(Dataset entries)
╔══
(* ===== verification/GtInvariant.v ===== *)
(** * The storage of the treasury stays well formed

    What the constructor and the setters check together: the owners are
    distinct, exactly they carry weight and together they reach the threshold;
    the allowlist of recipients is never empty and its counter is its size; the
    caps are never zero; an allowed token has a name. *)

From S2P Require Import Prelude.
From S2P Require Import Js.
From S2P Require Import Encoding.
From S2P Require Import Abi.
From S2P Require Import EvmAbi.
From S2P Require Import GtPolicy.
From S2P Require Import GatewayTreasury.
From S2P Require Import GtQuorum.
From S2P Require Import GtAdmin.
From S2P Require Import AbiSample.
From S2P Require Import GtSample.

Record wellformed (t : Treasury) : Prop := {
  wf_count : 1 ≤ Z.of_nat (length (owners t)) ≤ 20;
  wf_distinct : NoDup (owners t);
  wf_owners : ∀ o, o ∈ owners t → o ≠ 0 ∧ o ≠ this t ∧ 1 ≤ weightOf t o;
  wf_others : ∀ a, a ∉ owners t → weights t !! a = None;
  wf_threshold : 1 ≤ thresholdWeight t ≤ sumZ (weightOf t <$> owners t);
  wf_gateway : gatewayWallet t ≠ 0;
  wf_recipients : recipientCount t = Z.of_nat (size (allowedRecipients t)) ∧ 1 ≤ recipientCount t;
  wf_cap : perIntentCap t ≠ 0;
  wf_expiry : maxExpiryBlocks t ≠ 0;
  wf_tokens : map_Forall (λ a i, a ≠ 0 ∧ eip712Name i ≠ []) (allowedTokens t) }.

(** ** Owner sets *)

Lemma checkOwners_ok self os ws : ∀ seen total r,
  length os = length ws → checkOwners self seen os ws total = Ok r →
  NoDup os ∧ (∀ o, o ∈ os → o ∉ seen ∧ o ≠ 0 ∧ o ≠ self) ∧ Forall (Z.le 1) ws ∧ r = total + sumZ ws.
Proof.
  revert ws. induction os as [|o os IH]; intros [|w ws] seen total r Hl E; try done; cbn [checkOwners] in E.
  - ok_inv. subst. cbn. repeat split; [constructor|set_solver..|constructor|lia].
  - ok_inv. injection Hl as Hl. apply IH in E as (Hd & Ho & Hw & ->); [|done]. zify_bool. split_and!.
    + constructor; [|done]. intros Hin. apply Ho in Hin as [Hin _]. set_solver.
    + intros a [->|Hin]%elem_of_cons; [done|]. apply Ho in Hin as (? & ? & ?). set_solver.
    + by constructor.
    + cbn. lia.
Qed.

Lemma setWeights_other os ws m a : a ∉ os → setWeights m os ws !! a = m !! a.
Proof.
  unfold setWeights. revert ws m. induction os as [|o os IH]; intros [|w ws] m Ha; try done. cbn.
  rewrite IH by set_solver. rewrite lookup_insert_ne; [done|set_solver].
Qed.

Lemma setWeights_owners os ws m :
  NoDup os → length os = length ws → (λ o, default 0 (setWeights m os ws !! o)) <$> os = ws.
Proof.
  revert ws m. induction os as [|o os IH]; intros [|w ws] m Hd Hl; try done. apply NoDup_cons in Hd as [Ho Hd].
  injection Hl as Hl. change (setWeights m (o :: os) (w :: ws)) with (setWeights (<[o := w]> m) os ws). rewrite fmap_cons, IH by done.
  by rewrite setWeights_other, lookup_insert_eq by done.
Qed.

Lemma clear_weights os (m : gmap Z Z) :
  (∀ a, a ∉ os → m !! a = None) → foldl (λ m a, delete a m) m os = ∅.
Proof.
  revert m. induction os as [|o os IH]; intros m Hm; cbn.
  - apply map_eq. intros a. rewrite lookup_empty. apply Hm. set_solver.
  - apply IH. intros a Ha. destruct (decide (a = o)) as [->|Hn]; [by rewrite lookup_delete_eq|].
    rewrite lookup_delete_ne by done. apply Hm. set_solver.
Qed.

(** The owner part of the invariant, of a set that passed the checks. *)
Record owners_ok (self : Z) (os : list Z) (ws : gmap Z Z) (threshold : Z) : Prop := {
  oo_count : 1 ≤ Z.of_nat (length os) ≤ 20;
  oo_distinct : NoDup os;
  oo_owners : ∀ o, o ∈ os → o ≠ 0 ∧ o ≠ self ∧ 1 ≤ default 0 (ws !! o);
  oo_others : ∀ a, a ∉ os → ws !! a = None;
  oo_threshold : 1 ≤ threshold ≤ sumZ ((λ o, default 0 (ws !! o)) <$> os) }.

Lemma checkOwnerSet_ok self os ws threshold u :
  checkOwnerSet self os ws threshold = Ok u → owners_ok self os (setWeights ∅ os ws) threshold.
Proof.
  unfold checkOwnerSet. cbv zeta. intros E. ok_inv. zify_bool. apply checkOwners_ok in Hr0 as (Hd & Ho & Hw & ->); [|lia].
  assert (length os = length ws) as Hl by lia. pose proof (setWeights_owners os ws ∅ Hd Hl) as Ew.
  constructor; [lia|done| | |].
  - intros o Hin. destruct (Ho o Hin) as (_ & ? & ?). split; [done|]. split; [done|].
    rewrite Forall_forall in Hw. apply Hw.
    pose proof (list_elem_of_fmap_2 (λ o, default 0 (setWeights ∅ os ws !! o)) os o Hin) as G. by rewrite Ew in G.
  - intros a Ha. rewrite setWeights_other by done. apply lookup_empty.
  - rewrite Ew. lia.
Qed.

Lemma wellformed_owners t : wellformed t → owners_ok (this t) (owners t) (weights t) (thresholdWeight t).
Proof. intros []. by constructor. Qed.

(** ** Recipients, tokens *)

Lemma addRecipients_ok rs (sn : gset Z * Z) :
  sn.2 = Z.of_nat (size sn.1) → (foldl addRecipient sn rs).2 = Z.of_nat (size (foldl addRecipient sn rs).1).
Proof.
  revert sn. induction rs as [|x rs IH]; intros sn E; [done|]. apply IH. unfold addRecipient.
  destruct (bool_decide (x ∈ sn.1)) eqn:Ex; [done|]. apply bool_decide_eq_false in Ex. cbn [fst snd].
  rewrite size_union, size_singleton by set_solver. lia.
Qed.

Definition tokens_ok (m : gmap Z TokenInfo) : Prop := map_Forall (λ a i, a ≠ 0 ∧ eip712Name i ≠ []) m.

Lemma token_insert_ok a n v m :
  tokens_ok m → (a =? 0) || (lenZ n =? 0) = false → tokens_ok (<[a := {| eip712Name := n; eip712Version := v |}]> m).
Proof.
  intros Hm [Ha Hn]%orb_false_iff. apply map_Forall_insert_2; [|done]. zify_bool. split; [done|]. cbn. intros ->. by apply Hn.
Qed.

Lemma initTokens_ok tokens names versions m m' :
  initTokens tokens names versions m = Ok m' → tokens_ok m → tokens_ok m'.
Proof.
  revert names versions m. induction tokens as [|a tokens IH]; intros [|n names] [|v versions] m E Hm; cbn [initTokens] in E;
    try (ok_inv; by subst).
  apply bind_ok in E as (u & Hu%throw_if_ok & E). apply IH in E; [done|]. by apply token_insert_ok.
Qed.

(** ** Every operation keeps it *)

Section invariant.
Context `{Viem} `{chain : Block → EvmChain}.

Lemma constructor_wellformed b self s pol t : constructor b self s pol = Ok t → wellformed t.
Proof.
  unfold constructor. intros E. ok_inv. apply checkOwnerSet_ok in Hr4 as [].
  pose proof (addRecipients_ok (pp_allowedRecipients pol) (∅, 0) eq_refl) as R.
  destruct (foldl _ _ _) as [rs n]. cbn [fst snd] in R. ok_inv. case_match. ok_inv. subst. zify_bool.
  constructor; cbn; try done.
  - lia.
  - match goal with G : initTokens _ _ _ _ = Ok _ |- _ => by apply initTokens_ok in G end.
Qed.

Lemma setOwners_wellformed os ws threshold t t' : wellformed t → setOwners os ws threshold t = Ok t' → wellformed t'.
Proof.
  intros W E. unfold setOwners in E. ok_inv. subst. apply checkOwnerSet_ok in Hr as [].
  rewrite (clear_weights (owners t) (weights t) (wf_others _ W)). destruct W. by constructor.
Qed.

Lemma setAllowedRecipient_wellformed r f t t' : wellformed t → setAllowedRecipient r f t = Ok t' → wellformed t'.
Proof.
  intros W E. unfold setAllowedRecipient, add256 in E. destruct (bool_decide _) eqn:Er; destruct f; ok_inv; try (by subst);
    try (repeat case_match; ok_inv); subst; destruct W; constructor; cbn; try done; destruct wf_recipients0.
  - zify_bool. rewrite size_difference, size_singleton by set_solver. split; [|lia].
    assert (size ({[r]} : gset Z) ≤ size (allowedRecipients t))%nat by (apply subseteq_size; set_solver).
    rewrite size_singleton in *. lia.
  - rewrite size_union, size_singleton by set_solver. lia.
Qed.

Lemma performAdmin_wellformed c out t t' : wellformed t → performAdmin c out t = Ok t' → wellformed t'.
Proof.
  intros W E. destruct c; cbn [performAdmin] in E;
    try (by eapply setOwners_wellformed); try (by eapply setAllowedRecipient_wellformed);
    unfold setAllowedToken, setAdminTimelock, gatewayCall, transferToRecipient, add256 in E; repeat case_match; ok_inv; subst;
    repeat case_match; ok_inv; subst; try done; try (destruct W; constructor; cbn; try done; by zify_bool).
  - destruct W; constructor; cbn; try done. apply token_insert_ok; [done|]. apply orb_false_iff. done.
  - destruct W; constructor; cbn; try done. by apply map_Forall_delete.
Qed.

Lemma transact_wellformed b x t t' : wellformed t → transact (chain := chain) b x t = Ok t' → wellformed t'.
Proof.
  intros W. destruct x as [call m deadline sigs|call m out|m sigs|digest sigs|m sigs|token bal ok dep re]; intros E.
  - apply queueAdmin_ok in E as (_ & _ & _ & ->). destruct W. by constructor.
  - apply executeAdmin_ok in E as (_ & _ & _ & _ & _ & _ & c & _ & Hp). eapply performAdmin_wellformed; [|done].
    destruct W. by constructor.
  - apply cancelAdmin_ok in E as (_ & _ & ->). destruct W. by constructor.
  - apply revokeIntent_ok in E as (_ & ->). destruct W. by constructor.
  - apply pause_ok in E as (_ & _ & ->). destruct W. by constructor.
  - by apply sweep_ok in E as ->.
Qed.

Lemma history_wellformed t es : history (chain := chain) t es → wellformed t.
Proof.
  induction 1 as [b self s pol t E|t es b x t' _ IH _ E]; [by eapply constructor_wellformed|by eapply transact_wellformed].
Qed.

(** C13: whatever is ever executed, the treasury stays usable and its policy
    stays meaningful: from deployment on, over any history of transactions, it
    has one to twenty distinct owners, none of them zero or the treasury
    itself, exactly the owners carry weight and together they reach the
    threshold, which is at least 1; the allowlist of recipients never becomes
    empty and its counter is its size; the caps on intents and on their expiry
    are never zero, and every allowed token has an address and a name. *)
Theorem treasury_wellformed t es (Hist : history (chain := chain) t es) : wellformed t.
Proof. by apply history_wellformed with es. Qed.
End invariant.

Lemma treasury_wellformed_witness : ∃ t e1 e2,
  history (chain := sample_chain) t [e1; e2] ∧ perIntentCap t = 7000000 ∧ wellformed t.
Proof.
  destruct sample_replay as (t & e1 & e2 & E & E2 & E3). destruct sample_history as [Hb H0].
  pose proof (replay_history _ _ _ _ _ H0 Hb E) as Hist. exists t, e1, e2. split; [done|]. split; [done|].
  by apply (treasury_wellformed (chain := sample_chain) t [e1; e2]).
Defined.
╚══
# WHAT TO DO
Look through the entries above and quote exactly the lines from the line with "Lemma clear_weights os" to the line with "oo_distinct : NoDup os;", counting both of those lines.

# ANSWER
Lemma clear_weights os (m : gmap Z Z) :
  (∀ a, a ∉ os → m !! a = None) → foldl (λ m a, delete a m) m os = ∅.
Proof.
  revert m. induction os as [|o os IH]; intros m Hm; cbn.
  - apply map_eq. intros a. rewrite lookup_empty. apply Hm. set_solver.
  - apply IH. intros a Ha. destruct (decide (a = o)) as [->|Hn]; [by rewrite lookup_delete_eq|].
    rewrite lookup_delete_ne by done. apply Hm. set_solver.
Qed.

(** The owner part of the invariant, of a set that passed the checks. *)
Record owners_ok (self : Z) (os : list Z) (ws : gmap Z Z) (threshold : Z) : Prop := {
  oo_count : 1 ≤ Z.of_nat (length os) ≤ 20;
  oo_distinct : NoDup os;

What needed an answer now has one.